Alveolar macrophages require the second stimulation by ATP to release mature IL-1β after LPS. (A) Human alveolar macrophages were stimulated for 24 hours with RPMI, LPS (100 ng/mL), Pam3Cys (10 μg/mL), or S epidermidis (10⁶ organisms/mL). (B) Alveolar macrophages were stimulated with LPS (1 μg/mL) or a combination of LPS and ATP (1 mM). Intracellular pro-IL-1β after LPS stimulation after 4 hours, and the extracellular IL-1β release after stimulation with LPS or LPS/ATP, was assessed by ELISA. The stimulation experiments were performed in cells harvested from 5 volunteers (means ± SEM, *P < .05 compared with LPS stimulation alone). (C) Diagram representing the IL-1β activation pathways in monocytes and macrophages.
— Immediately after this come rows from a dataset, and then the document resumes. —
(** * NexZen: the agent orchestration and tool-dispatch core

    A shallow embedding of [main_agent.py] (the Master agent / Router),
    [gmail_agent.py] and [todo.py] (the two MCP sub-agents), and of the two
    MCP servers they talk to, [improved_mcp_server.py] and
    [gmail_mcp_server.py], with their libraries [msgraph_todo_lib.py] and
    [gmail_lib.py].

    Conventions of the embedding.
    - A Python coroutine is a computation in the monad [M]: it threads a
      [world] (the objects the agents mutate plus the trace of external
      interactions) and either returns a value or raises.  State changes made
      before an exception is raised are kept, as in Python.
    - Everything outside the repository is an oracle of the [environment]:
      the reasoning backend (the LLM client), the MCP client, [json.loads],
      [repr] of containers.  Each oracle sees the whole trace so far, so an
      oracle may answer differently each time it is asked.  An oracle fails
      with an instance of a subclass of [Exception]; [KeyboardInterrupt]
      arrives only at the prompt of the interactive loop.
    - [print] is not modelled.
    - A [string] holds the UTF-8 bytes of a Python [str]; lengths, slices and
      [strip] go by code point, as in Python. *)

From stdpp Require Import gmap strings list pretty.
From Stdlib Require Import ZArith Ascii.
(** * Generational handles and the handle table (include/util/Handle.h)

    A shallow embedding of [ECS::util::Internal::Handle] and of
    [ECS::util::HandleTable], and the properties of the handle life cycle
    (acquire, release, expiry, growth, exhaustion) established on it.

    Conventions.
    - Every integer of the source is unsigned; it is an [N] and the places
      where the C++ arithmetic wraps or truncates are written out.
    - [unsigned int] has [UINT_BITS = 32] bits (the literals [1U]).
    - [std::min(oldSize + grow, Handle::MAX_INDICES)] only compiles when
      [size_t] and [Handle::index_type] are one type, so sizes and indices
      share the width [index_type_bits].
    - [std::vector] is a [list]; [m_Table[i]] outside the vector is
      undefined behaviour, outcome [Undefined].
    - [assert] aborts with its message unless the build defines [NDEBUG]. *)

From Stdlib Require Import NArith Lia String.
From stdpp Require Import base numbers list.

Local Open Scope N_scope.

(** ** Outcomes of a call *)

Inductive outcome (A : Type) : Type :=
  | Return (a : A)
  | AssertionFailed (msg : string)
  | Undefined.
Arguments Return {A} a.
Arguments AssertionFailed {A} msg.
Arguments Undefined {A}.

Definition obind {A B} (m : outcome A) (k : A -> outcome B) : outcome B :=
  match m with
  | Return a => k a
  | AssertionFailed msg => AssertionFailed msg
  | Undefined => Undefined
  end.

Notation "'let!' x ':=' m 'in' k" := (obind m (fun x => k))
  (at level 10, x name, m at level 100, k at level 200).

(** A constant whose initialiser has no defined value poisons its users. *)
Definition const {A} (c : option A) : outcome A :=
  match c with
  | Some a => Return a
  | None => Undefined
  end.

(** [assert(cond && "msg")] *)
Definition assert_ (NDEBUG : bool) (cond : bool) (msg : string) : outcome unit :=
  if NDEBUG || cond then Return tt else AssertionFailed msg.

(** ** Unsigned arithmetic of the source *)

Definition UINT_BITS : N := 32.
(** X8.  The validator accepts the daily clause at any hour from 24 to 99,
    its range test being empty; [ready] then answers false for the row at
    every instant, on every host, and the manager leaves the row in the
    table as it is: the event is never launched and never removed. *)
Theorem late_hour_never_due {json : Type}
    (json_loads : value -> outcome json)
    (invoke : value -> value -> json -> json -> outcome unit)
    (db_query : gmap string (gmap string value) -> string
                -> outcome (gmap string (gmap string value)))
    (tz : Z -> Z) (now t h : Z) (db : gmap string (gmap string value))
    (row : gmap string value) (epoch utcoffset : Z) :
  24 <= h <= 99 ->
  row !! "query" = Some (VStr (daily_at_hour h)) ->
  row !! "last" = Some (VDatetime epoch utcoffset) ->
  query_syntax_checker (VStr (daily_at_hour h)) = Return tt
  /\ ready tz now row = Return false
  /\ process_row json_loads invoke db_query tz now t db row = Return db.
Proof.
  intros Hh Hq Hlast.
  assert (Hready : ready tz now row = Return false).
  { destruct (late_hour_branch h Hh) as (Hlower & Hbars & Hdays & Hat).
    unfold ready. rewrite ready_at_unfold.
    unfold ready_body, getitem. rewrite Hq, Hlast.
    unfold bind at 1 2. unfold lower_of. rewrite Hlower, Hbars.
    unfold bind at 1 2. unfold last_timestamp.
    rewrite Hdays, Hat. unfold negb.
    now rewrite (late_hour_not_ready h tz now _ Hh). }
  split; [now apply late_hour_checked |].
  split; [exact Hready |].
  apply (ready_false_not_run json_loads invoke db_query tz now t db row
           (daily_at_hour h));
    auto using late_hour_checked.
Qed.

Lemma late_hour_never_due_witness :
  let row : gmap string value :=
    <["id" := VStr "jobs|ping"]> (<["query" := VStr "every 1 day @ 24:00:00"]>
      (<["last" := VDatetime 0 0]> ∅)) in
  ready (fun _ => 0) 1704186000 row = Return false.
Proof.
  intros row.
  apply (late_hour_never_due (fun v => Return v) (fun _ _ _ _ => Return tt)
           plain_store (fun _ => 0) 1704186000 1704186000 24 ∅ row 0 0);
    [lia | reflexivity | reflexivity].
Defined.

(** ** The manager's step and the other rows *)

Lemma row_id_last (t : value) (row : gmap string value) :
  row_id (<["last" := t]> row) = row_id row.
Proof.
  unfold row_id, getitem. now rewrite lookup_insert_ne by discriminate.
Qed.

Lemma removeprefix_app (p r : string) : Py.removeprefix p (p ++ r) = Some r.
Proof.
  induction p as [| c p IH]; [reflexivity |].
  cbn [String.append Py.removeprefix]. now rewrite Ascii.eqb_refl.
Qed.

Lemma plain_store_contract : deletes_by_id plain_store.
Proof.
  intros db i Hi. unfold plain_store, delete_statement.
  rewrite removeprefix_app.
  rewrite (cut_skip "'" "" i "'" Hi).
  cbn [Py.cut Py.removeprefix Ascii.eqb Bool.eqb].
  now rewrite append_nil_r.
Qed.

Lemma delete_row_effect
    (db_query : gmap string (gmap string value) -> string
                -> outcome (gmap string (gmap string value)))
    (db db' : gmap string (gmap string value)) (row : gmap string value) :
  deletes_by_id db_query ->
  (forall i, row_id row = Return i -> avoids "'" i = true) ->
  delete_row db_query db row = Return db' ->
  exists i, row_id row = Return i /\ db' = delete i db.
Proof.
  intros Hstore Hid. unfold delete_row.
  destruct (row_id row) as [i |]; cbn [bind]; [| discriminate].
  rewrite (Hstore db i) by now apply Hid.
  intros [= <-]. eauto.
Qed.

Lemma update_effect
    (db_query : gmap string (gmap string value) -> string
                -> outcome (gmap string (gmap string value)))
    (t : Z) (db db' : gmap string (gmap string value))
    (row : gmap string value) :
  deletes_by_id db_query ->
  (forall i, row_id row = Return i -> avoids "'" i = true) ->
  update db_query t db row = Return db' ->
  db' = db
  \/ exists i, row_id row = Return i
               /\ (db' = delete i db
                   \/ db' = <[i := <["last" := VDatetime t 0]> row]> db).
Proof.
  intros Hstore Hid. unfold update.
  destruct (getitem row "query") as [qv |]; cbn [bind]; [| discriminate].
  destruct (lower_of qv) as [query |]; cbn [bind]; [| discriminate].
  destruct (Py.startswith (Py.strip query) "every").
  - unfold upload_table. rewrite row_id_last.
    destruct (row_id row) as [i |]; cbn [bind]; [| discriminate].
    intros [= <-]. right. exists i. auto.
  - destruct (existsb _ _).
    + intros H.
      destruct (delete_row_effect _ _ _ _ Hstore Hid H) as (i & Hi & ->).
      right. exists i. auto.
    + intros [= <-]. now left.
Qed.

Lemma process_row_effect {json : Type} (json_loads : value -> outcome json)
    (invoke : value -> value -> json -> json -> outcome unit)
    (db_query : gmap string (gmap string value) -> string
                -> outcome (gmap string (gmap string value)))
    (tz : Z -> Z) (now t : Z) (db db' : gmap string (gmap string value))
    (row : gmap string value) :
  deletes_by_id db_query ->
  (forall i, row_id row = Return i -> avoids "'" i = true) ->
  process_row json_loads invoke db_query tz now t db row = Return db' ->
  db' = db
  \/ exists i, row_id row = Return i
               /\ (db' = delete i db
                   \/ db' = <[i := <["last" := VDatetime t 0]> row]> db).
Proof.
  intros Hstore Hid.
  assert (Hdel : delete_row db_query db row = Return db' ->
            db' = db
            \/ exists i, row_id row = Return i
                 /\ (db' = delete i db
                     \/ db' = <[i := <["last" := VDatetime t 0]> row]> db)).
  { intros H.
    destruct (delete_row_effect _ _ _ _ Hstore Hid H) as (i & Hi & ->).
    right. exists i. auto. }
  unfold process_row, getitem.
  destruct (row !! "query") as [qv |]; cbn [bind]; [| discriminate].
  destruct (query_syntax_checker qv) as [[] | e]; cbn [bind].
  - destruct (ready tz now row) as [[|] | e]; cbn [bind].
    + destruct (run json_loads invoke row) as [[] | e]; cbn [bind].
      * destruct (update db_query t db row) as [db'' | e] eqn:Hupdate.
        -- intros [= <-]. now apply (update_effect db_query t db).
        -- destruct e; try discriminate. exact Hdel.
      * destruct e; try discriminate. exact Hdel.
    + intros [= <-]. now left.
    + destruct e; try discriminate. exact Hdel.
  - destruct e; try discriminate. exact Hdel.
Qed.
Caspase-1 is constitutively activated in monocytes, and these cells release mature IL-1β after single stimulation with TLR ligands. IL-1β secretion is induced by endogenously released ATP. In contrast, macrophages need a double stimulation: one stimulus (TLR ligands) induces transcription, and a second stimulus (ATP) induces IL-1β secretion.